— What you need to do —
Go through the data below and gather each line containing "change".

+++ Extracted information

Lemma groupOf_snoc (k : string) (l : list A) (x : A) :
  groupOf key k (l ++ [x])
  = (groupOf key k l ++ if String.eqb (key x) k then [x] else [])%list.
Proof. unfold groupOf. rewrite filter_app. reflexivity. Qed.

Lemma groupOf_nil_of_absent (k : string) (l : list A) :
  (forall y, In y l -> key y <> k) -> groupOf key k l = [].
Proof.
  induction l as [|y l IH]; intros H; simpl; [reflexivity |].
  destruct (String.eqb (key y) k) eqn:E.
  - apply String.eqb_eq in E. destruct (H y); auto. left; reflexivity.
  - apply IH. intros z Hz. apply H. right; exact Hz.
Qed.

(** What [groupBy] builds: distinct keys, the key of every record, and
    under each key the records of that key in input order. *)
Lemma groupBy_spec (l : list A) :
  NoDup (map fst (groupBy l key))
  /\ (forall y, In y l -> In (key y) (map fst (groupBy l key)))
  /\ (forall k g, In (k, g) (groupBy l key) -> g = groupOf key k l /\ g <> []).
Proof.
  induction l as [|x l IH] using rev_ind.
  - split; [constructor |]. split; [intros y [] | intros k g []].
  - destruct IH as (Hnd & Hkeys & Hgroups). rewrite groupBy_snoc.
    split; [apply addToGroup_NoDup; exact Hnd |]. split.
    + intros y Hy. rewrite addToGroup_keys.
      apply in_app_or in Hy. destruct Hy as [Hy | [<- | []]]; auto.
    + intros k g Hin. rewrite groupOf_snoc.
      destruct (addToGroup_entry _ _ _ Hnd _ _ Hin)
        as [[-> [(g0 & Hg0 & ->) | [Hno ->]]] | [Hne Hin']].
      * rewrite String.eqb_refl. destruct (Hgroups _ _ Hg0) as [<- _].
        split; [reflexivity |]. destruct g0; discriminate.
      * rewrite String.eqb_refl. rewrite groupOf_nil_of_absent.
        -- split; [reflexivity | discriminate].
        -- intros y Hy Heq. apply Hno. rewrite <- Heq. auto.
      * destruct (String.eqb (key x) k) eqn:E.
        -- apply String.eqb_eq in E. congruence.
        -- rewrite app_nil_r. auto.
Qed.

Lemma groupBy_In (l : list A) (x : A) :
  In x l -> exists g, In (key x, g) (groupBy l key) /\ In x g.
Proof.
  intros Hx. destruct (groupBy_spec l) as (_ & Hkeys & Hgroups).
  specialize (Hkeys x Hx). apply in_map_iff in Hkeys.
  destruct Hkeys as ([k g] & Hk & Hin). simpl in Hk. subst k.
  exists g. split; [exact Hin |].
  destruct (Hgroups _ _ Hin) as [-> _]. unfold groupOf.
  apply filter_In. split; [exact Hx | apply String.eqb_refl].
Qed.

Lemma addToGroup_concat (k : string) (x : A) (groups : list (string * list A)) :
  Permutation (List.concat (map snd (addToGroup k x groups)))
    (List.concat (map snd groups) ++ [x])%list.
Proof.
  induction groups as [|[k0 g0] rest IH]; simpl.
  - reflexivity.
  - destruct (String.eqb k0 k); simpl.
    + rewrite <- !app_assoc. apply Permutation_app_head.
      apply Permutation_app_comm.
    + rewrite IH, app_assoc. reflexivity.
Qed.

(** The groups together hold the input records, each once. *)
Lemma groupBy_concat (l : list A) :
  Permutation (List.concat (map snd (groupBy l key))) l.
Proof.
  induction l as [|x l IH] using rev_ind; [reflexivity |].
  rewrite groupBy_snoc, addToGroup_concat, IH. reflexivity.
Qed.

End GroupByProperties.

(** ** Property order of [Object.entries] *)

Section ObjectEntriesProperties.
Context {V : Type}.

Lemma insertByIndex_perm (e : N * (string * V)) (l : list (N * (string * V))) :
  Permutation (insertByIndex e l) (e :: l).
Proof.
  induction l as [|h t IH]; simpl; [reflexivity |].
  destruct (fst e <=? fst h)%N; [reflexivity |].
  rewrite IH. apply perm_swap.
Qed.

Lemma sortByIndex_perm (l : list (N * (string * V))) :
  Permutation (sortByIndex l) l.
Proof.
  induction l as [|h t IH]; simpl; [reflexivity |].
  rewrite insertByIndex_perm, IH. reflexivity.
Qed.

Lemma index_string_partition (props : list (string * V)) :
  Permutation (map snd (indexKeyed props) ++ stringKeyed props) props.
Proof.
  induction props as [|[k v] rest IH]; simpl; [reflexivity |].
  destruct (arrayIndex k); simpl.
  - rewrite IH. reflexivity.
  - rewrite <- Permutation_middle, IH. reflexivity.
Qed.

(** [Object.entries] lists every property once. *)
Lemma objectEntries_perm (props : list (string * V)) :
  Permutation (objectEntries props) props.
Proof.
  unfold objectEntries.
  rewrite (Permutation_map snd (sortByIndex_perm (indexKeyed props))).
  apply index_string_partition.
Qed.

Lemma objectEntries_In (props : list (string * V)) (e : string * V) :
  In e (objectEntries props) <-> In e props.
Proof.
  split; apply Permutation_in;
    [apply objectEntries_perm | symmetry; apply objectEntries_perm].
Qed.

Lemma objectEntries_single (k : string) (v : V) :
  objectEntries [(k, v)] = [(k, v)].
Proof.
  unfold objectEntries, indexKeyed, stringKeyed. simpl.
  destruct (arrayIndex k); reflexivity.
Qed.

End ObjectEntriesProperties.

Section ObjectEntriesMap.
Context {V W : Type} (h : V -> W).

Let onValue (p : string * V) : string * W := (fst p, h (snd p)).
Let onIndexed (e : N * (string * V)) : N * (string * W) :=
  (fst e, onValue (snd e)).

Lemma insertByIndex_map e l :
  insertByIndex (onIndexed e) (map onIndexed l)
  = map onIndexed (insertByIndex e l).
Proof.
  induction l as [|x t IH]; simpl; [reflexivity |].
  destruct (fst e <=? fst x)%N; simpl; [reflexivity |].
  rewrite IH. reflexivity.
Qed.

Lemma sortByIndex_map l :
  sortByIndex (map onIndexed l) = map onIndexed (sortByIndex l).
Proof.
  induction l as [|x t IH]; [reflexivity |].
  change (sortByIndex (map onIndexed (x :: t)))
    with (insertByIndex (onIndexed x) (sortByIndex (map onIndexed t))).
  rewrite IH. apply insertByIndex_map.
Qed.

(** The order of the entries depends on the keys alone. *)
Lemma objectEntries_map (props : list (string * V)) :
  objectEntries (map (fun p => (fst p, h (snd p))) props)
  = map (fun p => (fst p, h (snd p))) (objectEntries props).
Proof.
  change (fun p : string * V => (fst p, h (snd p))) with onValue.
  unfold objectEntries. rewrite map_app. f_equal.
  - replace (indexKeyed (map onValue props))
      with (map onIndexed (indexKeyed props)).
    + rewrite sortByIndex_map, !map_map. reflexivity.
    + induction props as [|[k v] rest IH]; simpl; [reflexivity |].
      destruct (arrayIndex k); simpl; rewrite IH; reflexivity.
  - induction props as [|[k v] rest IH]; simpl; [reflexivity |].
    destruct (arrayIndex k); simpl; rewrite IH; reflexivity.
Qed.

End ObjectEntriesMap.

Section GroupByMap.
Context {A B : Type} (f : A -> B) (key : B -> string).

Lemma addToGroup_map k x (groups : list (string * list A)) :
  addToGroup k (f x) (map (fun p => (fst p, map f (snd p))) groups)
  = map (fun p => (fst p, map f (snd p))) (addToGroup k x groups).
Proof.
  induction groups as [|[k0 g0] rest IH]; simpl; [reflexivity |].
  destruct (String.eqb k0 k); simpl.
  - rewrite map_app. reflexivity.
  - rewrite IH. reflexivity.
Qed.

(** Grouping the images is grouping by the composed key. *)
Lemma groupBy_map (l : list A) :
  groupBy (map f l) key
  = map (fun p => (fst p, map f (snd p))) (groupBy l (fun x => key (f x))).
Proof.
  induction l as [|x l IH] using rev_ind; [reflexivity |].
  rewrite map_app. change (map f [x]) with [f x].
  rewrite (groupBy_snoc key), (groupBy_snoc (fun x => key (f x))), IH.
  apply addToGroup_map.
Qed.

End GroupByMap.

(** ** Aggregation: structure of the summary *)

Section AggregationStructure.
Context {num : Type} (add : num -> num -> num) (zero : num).

Local Abbreviation sumE := (sumEmissions add zero).
Local Abbreviation byCategory := (getEmissionsByCategory add zero).
Local Abbreviation aggregate := (aggregateImpacts add zero).
Local Abbreviation normalize := (fun x => withValue x (impactValue zero x)).

Lemma total_is_sumOfScopes (l : list (CalculatedImpact.t num)) :
  totalValue (aggregate l) = sumOfScopes add zero (aggregate l).
Proof. reflexivity. Qed.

++++++

— Written solution —
  change (sortByIndex (map onIndexed (x :: t)))
  change (fun p : string * V => (fst p, h (snd p))) with onValue.
  rewrite map_app. change (map f [x]) with [f x].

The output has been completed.